*** Given data

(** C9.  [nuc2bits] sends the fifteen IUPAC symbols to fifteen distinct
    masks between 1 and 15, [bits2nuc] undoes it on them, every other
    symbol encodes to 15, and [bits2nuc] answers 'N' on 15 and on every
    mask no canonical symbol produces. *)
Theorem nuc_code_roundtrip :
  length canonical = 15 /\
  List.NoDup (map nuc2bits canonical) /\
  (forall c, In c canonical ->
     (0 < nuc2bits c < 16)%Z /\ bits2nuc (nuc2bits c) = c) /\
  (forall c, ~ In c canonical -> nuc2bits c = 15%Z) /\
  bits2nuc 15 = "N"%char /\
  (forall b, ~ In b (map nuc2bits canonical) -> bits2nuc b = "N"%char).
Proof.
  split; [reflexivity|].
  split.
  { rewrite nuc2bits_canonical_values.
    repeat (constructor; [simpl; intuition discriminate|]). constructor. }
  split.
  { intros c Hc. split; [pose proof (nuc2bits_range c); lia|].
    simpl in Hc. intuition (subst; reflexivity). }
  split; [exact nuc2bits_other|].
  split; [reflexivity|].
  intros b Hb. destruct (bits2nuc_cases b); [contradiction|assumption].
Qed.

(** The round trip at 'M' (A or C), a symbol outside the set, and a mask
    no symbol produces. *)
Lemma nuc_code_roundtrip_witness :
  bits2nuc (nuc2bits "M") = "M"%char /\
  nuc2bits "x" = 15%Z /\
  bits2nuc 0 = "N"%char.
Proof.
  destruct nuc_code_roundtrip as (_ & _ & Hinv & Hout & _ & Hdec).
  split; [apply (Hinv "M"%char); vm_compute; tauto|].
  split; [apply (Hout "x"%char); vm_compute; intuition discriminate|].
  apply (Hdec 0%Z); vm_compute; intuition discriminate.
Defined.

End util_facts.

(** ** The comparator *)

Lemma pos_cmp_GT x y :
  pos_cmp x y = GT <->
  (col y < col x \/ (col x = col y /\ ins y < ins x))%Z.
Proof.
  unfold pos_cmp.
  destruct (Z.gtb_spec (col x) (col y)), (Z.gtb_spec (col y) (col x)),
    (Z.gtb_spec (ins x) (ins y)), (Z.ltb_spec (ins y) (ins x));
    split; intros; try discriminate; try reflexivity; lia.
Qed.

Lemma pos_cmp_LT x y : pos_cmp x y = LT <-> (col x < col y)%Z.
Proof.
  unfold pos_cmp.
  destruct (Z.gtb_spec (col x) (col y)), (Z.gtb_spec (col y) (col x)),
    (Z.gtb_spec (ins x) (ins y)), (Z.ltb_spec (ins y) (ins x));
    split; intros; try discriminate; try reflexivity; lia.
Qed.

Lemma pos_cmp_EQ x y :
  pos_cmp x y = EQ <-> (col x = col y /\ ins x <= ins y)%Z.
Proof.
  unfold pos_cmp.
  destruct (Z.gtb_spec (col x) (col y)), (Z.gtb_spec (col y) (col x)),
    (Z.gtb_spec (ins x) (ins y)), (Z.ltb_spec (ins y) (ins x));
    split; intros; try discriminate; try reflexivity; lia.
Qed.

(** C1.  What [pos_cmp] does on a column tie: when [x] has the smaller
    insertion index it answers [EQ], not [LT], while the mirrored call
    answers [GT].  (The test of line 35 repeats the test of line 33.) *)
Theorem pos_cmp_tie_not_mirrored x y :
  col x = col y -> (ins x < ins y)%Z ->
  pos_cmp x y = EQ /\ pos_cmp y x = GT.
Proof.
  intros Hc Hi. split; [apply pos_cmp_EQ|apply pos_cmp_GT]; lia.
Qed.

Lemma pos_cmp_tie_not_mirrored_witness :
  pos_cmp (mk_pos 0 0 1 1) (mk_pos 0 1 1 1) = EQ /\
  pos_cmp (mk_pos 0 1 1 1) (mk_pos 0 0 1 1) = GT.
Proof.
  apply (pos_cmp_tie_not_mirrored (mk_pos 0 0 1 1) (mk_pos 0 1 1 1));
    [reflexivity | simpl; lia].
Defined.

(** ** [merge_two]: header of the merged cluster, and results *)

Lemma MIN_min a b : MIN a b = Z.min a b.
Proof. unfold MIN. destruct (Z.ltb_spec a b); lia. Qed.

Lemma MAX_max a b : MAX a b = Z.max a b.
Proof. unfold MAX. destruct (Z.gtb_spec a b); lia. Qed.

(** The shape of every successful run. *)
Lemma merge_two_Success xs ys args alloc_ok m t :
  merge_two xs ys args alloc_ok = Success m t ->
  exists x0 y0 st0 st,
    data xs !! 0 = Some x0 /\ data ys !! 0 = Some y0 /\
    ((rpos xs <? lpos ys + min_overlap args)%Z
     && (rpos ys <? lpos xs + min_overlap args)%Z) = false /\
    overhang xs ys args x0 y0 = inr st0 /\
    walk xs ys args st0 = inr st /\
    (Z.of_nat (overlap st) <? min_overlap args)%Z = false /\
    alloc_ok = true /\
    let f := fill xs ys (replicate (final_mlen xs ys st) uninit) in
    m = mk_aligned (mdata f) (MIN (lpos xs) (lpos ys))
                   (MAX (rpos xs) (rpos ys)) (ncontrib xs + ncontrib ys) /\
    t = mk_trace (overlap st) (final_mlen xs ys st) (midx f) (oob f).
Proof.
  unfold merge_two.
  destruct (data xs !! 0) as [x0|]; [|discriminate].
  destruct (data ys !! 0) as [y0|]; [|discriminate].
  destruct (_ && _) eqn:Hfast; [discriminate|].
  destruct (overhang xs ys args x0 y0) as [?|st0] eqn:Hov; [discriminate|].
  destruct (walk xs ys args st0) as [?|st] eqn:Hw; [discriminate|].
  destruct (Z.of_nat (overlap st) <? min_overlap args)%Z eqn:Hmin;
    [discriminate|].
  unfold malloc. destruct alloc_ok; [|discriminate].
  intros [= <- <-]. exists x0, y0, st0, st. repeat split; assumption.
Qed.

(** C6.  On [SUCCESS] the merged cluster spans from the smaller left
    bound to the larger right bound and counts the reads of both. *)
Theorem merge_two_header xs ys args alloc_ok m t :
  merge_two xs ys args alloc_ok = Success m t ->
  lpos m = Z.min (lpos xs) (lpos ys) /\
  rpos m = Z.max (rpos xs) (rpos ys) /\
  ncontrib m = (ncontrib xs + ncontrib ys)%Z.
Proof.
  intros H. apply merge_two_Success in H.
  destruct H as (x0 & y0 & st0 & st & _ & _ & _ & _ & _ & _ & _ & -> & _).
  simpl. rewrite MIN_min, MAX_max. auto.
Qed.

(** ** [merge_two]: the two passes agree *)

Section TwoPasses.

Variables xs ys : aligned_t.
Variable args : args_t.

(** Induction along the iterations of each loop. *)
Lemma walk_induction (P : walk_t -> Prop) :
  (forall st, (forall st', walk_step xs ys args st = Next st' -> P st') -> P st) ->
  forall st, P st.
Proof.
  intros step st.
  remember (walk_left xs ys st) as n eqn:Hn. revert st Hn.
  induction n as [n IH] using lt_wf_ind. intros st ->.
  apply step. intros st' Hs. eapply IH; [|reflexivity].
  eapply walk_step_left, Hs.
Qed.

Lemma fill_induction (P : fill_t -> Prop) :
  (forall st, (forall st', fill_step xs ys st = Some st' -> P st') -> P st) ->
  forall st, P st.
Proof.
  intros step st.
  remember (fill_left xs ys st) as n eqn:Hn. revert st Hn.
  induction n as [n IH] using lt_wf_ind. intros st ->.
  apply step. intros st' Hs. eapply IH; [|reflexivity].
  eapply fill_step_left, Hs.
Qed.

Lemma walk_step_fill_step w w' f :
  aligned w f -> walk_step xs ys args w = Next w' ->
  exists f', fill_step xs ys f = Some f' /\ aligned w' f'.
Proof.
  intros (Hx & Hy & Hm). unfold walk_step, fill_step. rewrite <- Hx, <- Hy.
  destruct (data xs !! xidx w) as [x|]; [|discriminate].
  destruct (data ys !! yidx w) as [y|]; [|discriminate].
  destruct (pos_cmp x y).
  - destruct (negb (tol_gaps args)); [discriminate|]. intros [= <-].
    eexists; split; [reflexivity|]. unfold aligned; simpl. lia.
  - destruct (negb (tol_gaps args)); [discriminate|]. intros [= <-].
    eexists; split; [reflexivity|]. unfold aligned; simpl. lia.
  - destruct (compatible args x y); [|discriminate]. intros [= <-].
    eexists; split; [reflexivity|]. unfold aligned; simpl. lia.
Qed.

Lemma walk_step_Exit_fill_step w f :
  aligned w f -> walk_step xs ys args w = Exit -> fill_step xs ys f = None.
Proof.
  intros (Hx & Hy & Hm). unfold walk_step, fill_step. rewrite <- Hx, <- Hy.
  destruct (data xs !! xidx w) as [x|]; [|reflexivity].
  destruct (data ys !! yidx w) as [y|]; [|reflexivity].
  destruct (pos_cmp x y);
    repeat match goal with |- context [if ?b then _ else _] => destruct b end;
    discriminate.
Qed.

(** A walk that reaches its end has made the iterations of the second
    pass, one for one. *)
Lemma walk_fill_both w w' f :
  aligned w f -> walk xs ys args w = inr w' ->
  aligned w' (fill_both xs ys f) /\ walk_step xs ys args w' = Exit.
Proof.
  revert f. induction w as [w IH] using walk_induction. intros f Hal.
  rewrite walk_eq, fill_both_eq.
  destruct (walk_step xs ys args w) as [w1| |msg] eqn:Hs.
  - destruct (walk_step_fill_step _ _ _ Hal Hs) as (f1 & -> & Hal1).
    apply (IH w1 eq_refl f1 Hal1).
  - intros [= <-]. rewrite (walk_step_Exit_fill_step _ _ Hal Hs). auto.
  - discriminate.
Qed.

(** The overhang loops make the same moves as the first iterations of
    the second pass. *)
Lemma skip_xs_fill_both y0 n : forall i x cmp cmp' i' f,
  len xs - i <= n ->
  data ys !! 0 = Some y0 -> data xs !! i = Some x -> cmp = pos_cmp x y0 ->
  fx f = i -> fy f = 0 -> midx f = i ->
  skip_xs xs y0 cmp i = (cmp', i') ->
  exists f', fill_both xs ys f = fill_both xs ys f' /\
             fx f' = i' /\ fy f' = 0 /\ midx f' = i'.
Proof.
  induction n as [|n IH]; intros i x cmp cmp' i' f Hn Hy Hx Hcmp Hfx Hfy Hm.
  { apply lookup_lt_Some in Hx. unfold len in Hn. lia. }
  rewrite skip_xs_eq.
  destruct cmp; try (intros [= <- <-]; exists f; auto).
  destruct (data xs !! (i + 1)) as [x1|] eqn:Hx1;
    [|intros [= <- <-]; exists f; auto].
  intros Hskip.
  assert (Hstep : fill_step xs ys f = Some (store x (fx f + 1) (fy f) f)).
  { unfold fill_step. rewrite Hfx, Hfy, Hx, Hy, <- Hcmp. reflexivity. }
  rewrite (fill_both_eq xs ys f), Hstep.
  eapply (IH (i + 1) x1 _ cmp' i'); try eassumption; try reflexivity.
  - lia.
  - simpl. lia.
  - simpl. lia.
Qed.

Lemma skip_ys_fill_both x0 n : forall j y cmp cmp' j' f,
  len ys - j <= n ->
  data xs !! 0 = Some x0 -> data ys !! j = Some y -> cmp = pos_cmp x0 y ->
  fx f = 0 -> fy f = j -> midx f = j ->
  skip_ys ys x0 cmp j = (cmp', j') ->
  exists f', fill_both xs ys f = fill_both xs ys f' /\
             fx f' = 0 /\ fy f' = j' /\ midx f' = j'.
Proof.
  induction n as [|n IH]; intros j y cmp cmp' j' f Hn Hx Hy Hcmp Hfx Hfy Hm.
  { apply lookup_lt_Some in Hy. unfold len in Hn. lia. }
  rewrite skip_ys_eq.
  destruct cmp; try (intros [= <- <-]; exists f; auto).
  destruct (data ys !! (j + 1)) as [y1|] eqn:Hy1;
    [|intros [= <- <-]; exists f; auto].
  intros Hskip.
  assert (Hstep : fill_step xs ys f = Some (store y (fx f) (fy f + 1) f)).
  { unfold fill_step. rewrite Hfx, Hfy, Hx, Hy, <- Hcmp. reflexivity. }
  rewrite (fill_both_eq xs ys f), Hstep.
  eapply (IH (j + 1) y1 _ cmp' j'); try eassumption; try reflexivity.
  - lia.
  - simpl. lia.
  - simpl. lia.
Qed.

******

### Goal of the exercise
Nothing but the lines above from the one containing "Lemma walk_step_Exit_fill_step w" through the one containing "aligned w f -> walk xs" should appear in the answer, each repeated exactly.

### Result
Lemma walk_step_Exit_fill_step w f :
  aligned w f -> walk_step xs ys args w = Exit -> fill_step xs ys f = None.
Proof.
  intros (Hx & Hy & Hm). unfold walk_step, fill_step. rewrite <- Hx, <- Hy.
  destruct (data xs !! xidx w) as [x|]; [|reflexivity].
  destruct (data ys !! yidx w) as [y|]; [|reflexivity].
  destruct (pos_cmp x y);
    repeat match goal with |- context [if ?b then _ else _] => destruct b end;
    discriminate.
Qed.

(** A walk that reaches its end has made the iterations of the second
    pass, one for one. *)
Lemma walk_fill_both w w' f :
  aligned w f -> walk xs ys args w = inr w' ->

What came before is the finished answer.